It's a funny time, odd, not hilarious. I feel in limbo and at a loss. Everything is neither here nor there, one thing or another.
The weather is dull, not sunny and bright as it should be, just day after day of grey. The lettuces have simply stopped growing, the chilli plants died off and hardly any seeds have germinated at all. I try to persuade the children not to wear tights as it's June, the month of strawberries and long evenings, of school fêtes and Glastonbury festival, the time of roses and high teas as well as awesome shades and R&B. But I let them wear tights because it's cold.
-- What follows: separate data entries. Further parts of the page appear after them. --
(** The children of a clique node are clique nodes.  A child adds one
    candidate [x] of its parent to the solution; its own candidates are
    candidates of the parent that [x] has an edge to. *)
Lemma next_child_clique_step (uo uc : list Z) (graph : BitGraph)
  (n : MCNode) (k : nat) :
  length uo = nbits -> length uc = nbits ->
  (k < bs_size (remaining n))%nat ->
  cliqueNode graph n ->
  cliqueNode graph (next_child graph k (GenNode_new uo uc graph n))
  /\ In (newMember (next_child graph k (GenNode_new uo uc graph n)))
        (bs_members (remaining n))
  /\ members (sol (next_child graph k (GenNode_new uo uc graph n)))
     = members (sol n)
       ++ [newMember (next_child graph k (GenNode_new uo uc graph n))]
  /\ (forall y,
        In y (bs_members
                (remaining (next_child graph k (GenNode_new uo uc graph n)))) ->
        In y (bs_members (remaining n))
        /\ adjacent graph
             (newMember (next_child graph k (GenNode_new uo uc graph n))) y
           = true).
Proof.
  intros Hlo Hlc Hk (Hsize & Hlinked & Hcands).
  pose proof (children_ordering uo uc graph n Hlo Hlc) as Hord.
  cbv zeta in Hord.
  destruct (newMember_next_child uo uc graph n k) as (Hx & Hm & Hs & Hr).
  cbv zeta in Hx, Hm, Hs, Hr.
  set (c := next_child graph k (GenNode_new uo uc graph n)) in *.
  rewrite <- Hx in Hm, Hr.
  set (x := newMember c) in *.
  assert (Hxin : In x (bs_members (remaining n))).
  { apply (ordering_member _ _ _ _ _ _ Hord).
    eexists. split; [|exact Hx]. rewrite bs_popcount_size. lia. }
  assert (Hrem : forall y, In y (bs_members (remaining c)) ->
            In y (bs_members (remaining n)) /\ adjacent graph x y = true).
  { intros y Hy. rewrite Hr in Hy. apply bs_members_row in Hy.
    destruct Hy as [Hy Hadj]. split; [|exact Hadj].
    destruct (after_nexts_state graph k (GenNode_new uo uc graph n))
      as (_ & _ & _ & H4).
    apply H4 in Hy. destruct Hy as [Hy _].
    destruct (GenNode_new_fields uo uc graph n)
      as (_ & _ & _ & _ & F5 & _).
    now rewrite F5 in Hy. }
  split; [|split; [exact Hxin|split; [exact Hm|exact Hrem]]].
  split; [|split].
  - rewrite Hs, Hm, length_app, Hsize. cbn [length]. lia.
  - rewrite Hm. intros i j a b Hij Ha Hb.
    assert (Hi : (i < length (members (sol n)))%nat).
    { apply lookup_lt_Some in Hb. rewrite length_app in Hb.
      cbn [length] in Hb. lia. }
    rewrite lookup_app_l in Ha by exact Hi.
    destruct (Nat.lt_ge_cases j (length (members (sol n)))) as [Hj|Hj].
    + rewrite lookup_app_l in Hb by exact Hj.
      exact (Hlinked i j a b Hij Ha Hb).
    + rewrite lookup_app_r in Hb by exact Hj.
      apply list_lookup_singleton_Some in Hb. destruct Hb as [_ <-].
      apply Hcands; [|exact Hxin].
      apply list_elem_of_In, list_elem_of_lookup. now exists i.
  - intros a y Ha Hy. apply Hrem in Hy. destruct Hy as [Hy Hadj].
    rewrite Hm in Ha. apply in_app_or in Ha. destruct Ha as [Ha|[<-|[]]].
    + now apply Hcands.
    + exact Hadj.
Qed.

(** The nodes of the search tree below [n]: [n] itself and, for every child
    a generator of a node hands out, the nodes below that child.  The arrays a
    generator starts from may hold anything. *)
Inductive generated (graph : BitGraph) (n : MCNode) : MCNode -> Prop :=
| generated_here : generated graph n n
| generated_below (uo uc : list Z) (k : nat) (m d : MCNode) :
    generated graph n m ->
    length uo = nbits -> length uc = nbits ->
    (k < bs_size (remaining m))%nat ->
    d = next_child graph k (GenNode_new uo uc graph m) ->
    generated graph n d.

(** X10: every node of the search tree below a clique node is a clique node:
    [size] is the number of members of its solution, the members are linked
    and have an edge to every candidate left.  The solution of a node extends
    the solution of its ancestor by candidates of the ancestor, and its
    candidates are candidates of the ancestor.  The root node of [hpx_main]
    (no members, size 0) is a clique node. *)
Theorem generated_nodes_are_cliques (graph : BitGraph) (n d : MCNode) :
  (forall cands, cliqueNode graph (mkMCNode (mkMCSol [] 0) 0 cands))
  /\ (cliqueNode graph n -> generated graph n d ->
      cliqueNode graph d
      /\ (exists added,
            members (sol d) = members (sol n) ++ added
            /\ forall x, In x added -> In x (bs_members (remaining n)))
      /\ (forall y, In y (bs_members (remaining d)) ->
            In y (bs_members (remaining n)))).
Proof.
  split.
  { intros cands. split; [reflexivity|]. split.
    - intros i j a b _ Ha. cbn [sol members] in Ha.
      rewrite lookup_nil in Ha. discriminate.
    - intros a x []. }
  intros Hn Hgen.
  induction Hgen as [|uo uc k m d Hgen IH Hlo Hlc Hk ->].
  - split; [exact Hn|]. split; [|tauto].
    exists []. split; [now rewrite app_nil_r|]. intros x [].
  - destruct IH as (Hm & (added & Hadd & Hin) & Hsub).
    destruct (next_child_clique_step uo uc graph m k Hlo Hlc Hk Hm)
      as (Hd & Hx & Hmem & Hrem).
    split; [exact Hd|]. split.
    + exists (added
              ++ [newMember (next_child graph k (GenNode_new uo uc graph m))]).
      split; [now rewrite Hmem, Hadd, app_assoc|].
      intros x Hxin. apply in_app_or in Hxin.
      destruct Hxin as [Hxin|[<-|[]]]; [now apply Hin|now apply Hsub].
    + intros y Hy. apply Hsub. now apply Hrem.
Qed.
It's not the end of term but it feels like it. The school show has been and gone, which was fabulous - the kids still singing the songs every morning with the dawn chorus. One day they will sleep in until 7am. The teaching has slacked off a bit, sports day will soon be upon us but really it feels like the holidays should start sooner - not in 4 weeks time.
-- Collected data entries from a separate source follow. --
(** * Harvester App: aggregation, pricing and legacy price import

    A shallow embedding of the calculation core of the harvester pricing
    application ([src/App.tsx], and the later revision of the same component
    that adds an append mode for uploads and a success flag for the
    bulk import).

    Numbers.  A TypeScript [number] that the code only ever fills with a
    finite value (everything that comes out of [parseNumber], the settings,
    the divisor table after [ensureDivisorArray]) is an exact rational [Q];
    rounding of binary64 arithmetic is not modelled.  A diameter is tested
    with [Number.isFinite] by the code, so it is a [number] with the three
    non-finite values written out.  Counts and indices are [nat], diameter
    class thresholds are [Z].

    Text.  A string is a [string] whose characters are code units in the
    Latin-1 range.

    Left abstract: [Math.sqrt] (a parameter of the calculation); the
    browser's XML parser, which turns the text of an uploaded file into a
    document (the extractor is modelled from the document on, and
    [processFiles] takes the parse of a file as a parameter); [JSON.parse]
    (a parameter of [loadSpeciesDivisors]); and the moment at which React
    runs an updater function given to a state setter (a parameter of
    [applyBulkPricing], the one function that depends on it). *)

From Stdlib Require Import QArith Qminmax Qabs Lqa Lia ZArith List Sorted Ascii String
  DecimalString.
From stdpp Require Import gmap list strings.

Local Open Scope Z_scope.

(** ** Numbers *)

Inductive number : Type :=
| Finite (q : Q)
| PosInfinity
| NegInfinity
| NaN.

Definition isFinite (x : number) : bool :=
  match x with Finite _ => true | _ => false end.

(** [x <= y] on numbers: false as soon as one side is [NaN]. *)
Definition number_leb (x y : number) : bool :=
  match x, y with
  | NaN, _ | _, NaN => false
  | Finite a, Finite b => Qle_bool a b
  | NegInfinity, _ => true
  | _, PosInfinity => true
  | _, _ => false
  end.

Definition ofZ (z : Z) : number := Finite (inject_Z z).

(** ** Species *)

Inductive SpeciesCategory : Type := Tall | Gran | Lov.

#[global] Instance SpeciesCategory_eq_dec : EqDecision SpeciesCategory.
Proof. solve_decision. Defined.

Definition SUPPORTED_SPECIES : list SpeciesCategory := [Tall; Gran; Lov].

(** A JavaScript object with one property per species. *)
Record BySpecies (X : Type) : Type := mkBySpecies {
  ofTall : X;
  ofGran : X;
  ofLov : X
}.
Arguments mkBySpecies {X} _ _ _.
Arguments ofTall {X} _.
Arguments ofGran {X} _.
Arguments ofLov {X} _.

Definition getSpecies {X} (r : BySpecies X) (sp : SpeciesCategory) : X :=
  match sp with Tall => ofTall r | Gran => ofGran r | Lov => ofLov r end.

Definition setSpecies {X} (r : BySpecies X) (sp : SpeciesCategory) (x : X) : BySpecies X :=
  match sp with
  | Tall => mkBySpecies x (ofGran r) (ofLov r)
  | Gran => mkBySpecies (ofTall r) x (ofLov r)
  | Lov => mkBySpecies (ofTall r) (ofGran r) x
  end.

(** ** Diameter classes *)

Definition DBH_CLASSES : list Z :=
  [80; 100; 120; 140; 160; 180; 200; 220; 240; 260; 280; 300; 320; 340; 360;
   380; 400; 420; 440; 460; 480; 500; 520; 540; 560; 580].

(** [resolveDbhClass]: the guard, the scan for the first threshold that the
    diameter does not exceed, and the last threshold otherwise. *)
Definition resolveDbhClass (dbh : option number) : option Z :=
  match dbh with
  | None => None
  | Some d =>
      if negb (isFinite d) || number_leb d (ofZ 0) then None
      else match List.find (fun threshold => number_leb d (ofZ threshold)) DBH_CLASSES with
           | Some threshold => Some threshold
           | None => last DBH_CLASSES
           end
  end.

(** ** Comparisons on rationals, as booleans *)

Definition Qltb (a b : Q) : bool :=
  match (a ?= b)%Q with Lt => true | _ => false end.

(** ** Strings *)

Definition code (c : ascii) : N := N_of_ascii c.

(** The code units below 256 that JavaScript counts as white space or line
    terminator ([trim], [\s]): tab, LF, VT, FF, CR, space, no-break space. *)
Definition isWhiteSpace (c : ascii) : bool :=
  bool_decide (code c ∈ [9; 10; 11; 12; 13; 32; 160]%N).

Definition isDigit (c : ascii) : bool :=
  (48 <=? code c)%N && (code c <=? 57)%N.

Fixpoint trimStart (s : string) : string :=
  match s with
  | String c r => if isWhiteSpace c then trimStart r else s
  | EmptyString => EmptyString
  end.

Definition reverse (s : string) : string :=
  string_of_list_ascii (List.rev (list_ascii_of_string s)).

Definition trim (s : string) : string :=
  reverse (trimStart (reverse (trimStart s))).

(** [s.replace(/\s+/g, '')] *)
Fixpoint removeWhitespace (s : string) : string :=
  match s with
  | String c r => if isWhiteSpace c then removeWhitespace r else String c (removeWhitespace r)
  | EmptyString => EmptyString
  end.

(** [s.replace(',', '.')]: the first comma only. *)
Fixpoint replaceFirstComma (s : string) : string :=
  match s with
  | String c r => if Ascii.eqb c "," then String "." r else String c (replaceFirstComma r)
  | EmptyString => EmptyString
  end.

(** The longest run of decimal digits at the head of [s], and what follows. *)
Fixpoint takeDigits (s : string) : string * string :=
  match s with
  | String c r =>
      if isDigit c then let '(ds, rest) := takeDigits r in (String c ds, rest)
      else (EmptyString, s)
  | EmptyString => (EmptyString, EmptyString)
  end.

Definition digitValue (c : ascii) : Z := Z.of_N (code c) - 48.

Fixpoint digitsValue (acc : Z) (ds : string) : Z :=
  match ds with
  | String c r => digitsValue (10 * acc + digitValue c) r
  | EmptyString => acc
  end.

(** The value of [ip.fp] for two digit strings. *)
Definition decimalValue (ip fp : string) : Q :=
  (inject_Z (digitsValue 0 ip)
   + inject_Z (digitsValue 0 fp) / inject_Z (10 ^ Z.of_nat (String.length fp)))%Q.

(** An optional exponent part [e]/[E], sign, digits, to the end of the string. *)
Definition exponentOf (s : string) : option Z :=
  match s with
  | EmptyString => Some 0
  | String c r =>
      if Ascii.eqb c "e" || Ascii.eqb c "E" then
        let '(neg, body) :=
          match r with
          | String "-" b => (true, b)
          | String "+" b => (false, b)
          | _ => (false, r)
          end in
        match takeDigits body with
        | (EmptyString, _) => None
        | (ds, EmptyString) => Some (if neg then - digitsValue 0 ds else digitsValue 0 ds)
        | _ => None
        end
      else None
  end.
Fletch is still lame. Well he's not, he is on the mend. Just not quite sound enough to gallop around and jump fences yet. A 'walk and trot' sort-of-well.
The allotment needs attention, to water or not to water? Decisions to be made whether the downpours are enough for the newly emergent runner beans or the wild flower meadow.
And me? I just don't know what to do. I am going around in circles chasing my tail wandering what is next. Change is in the air - and only I can force that.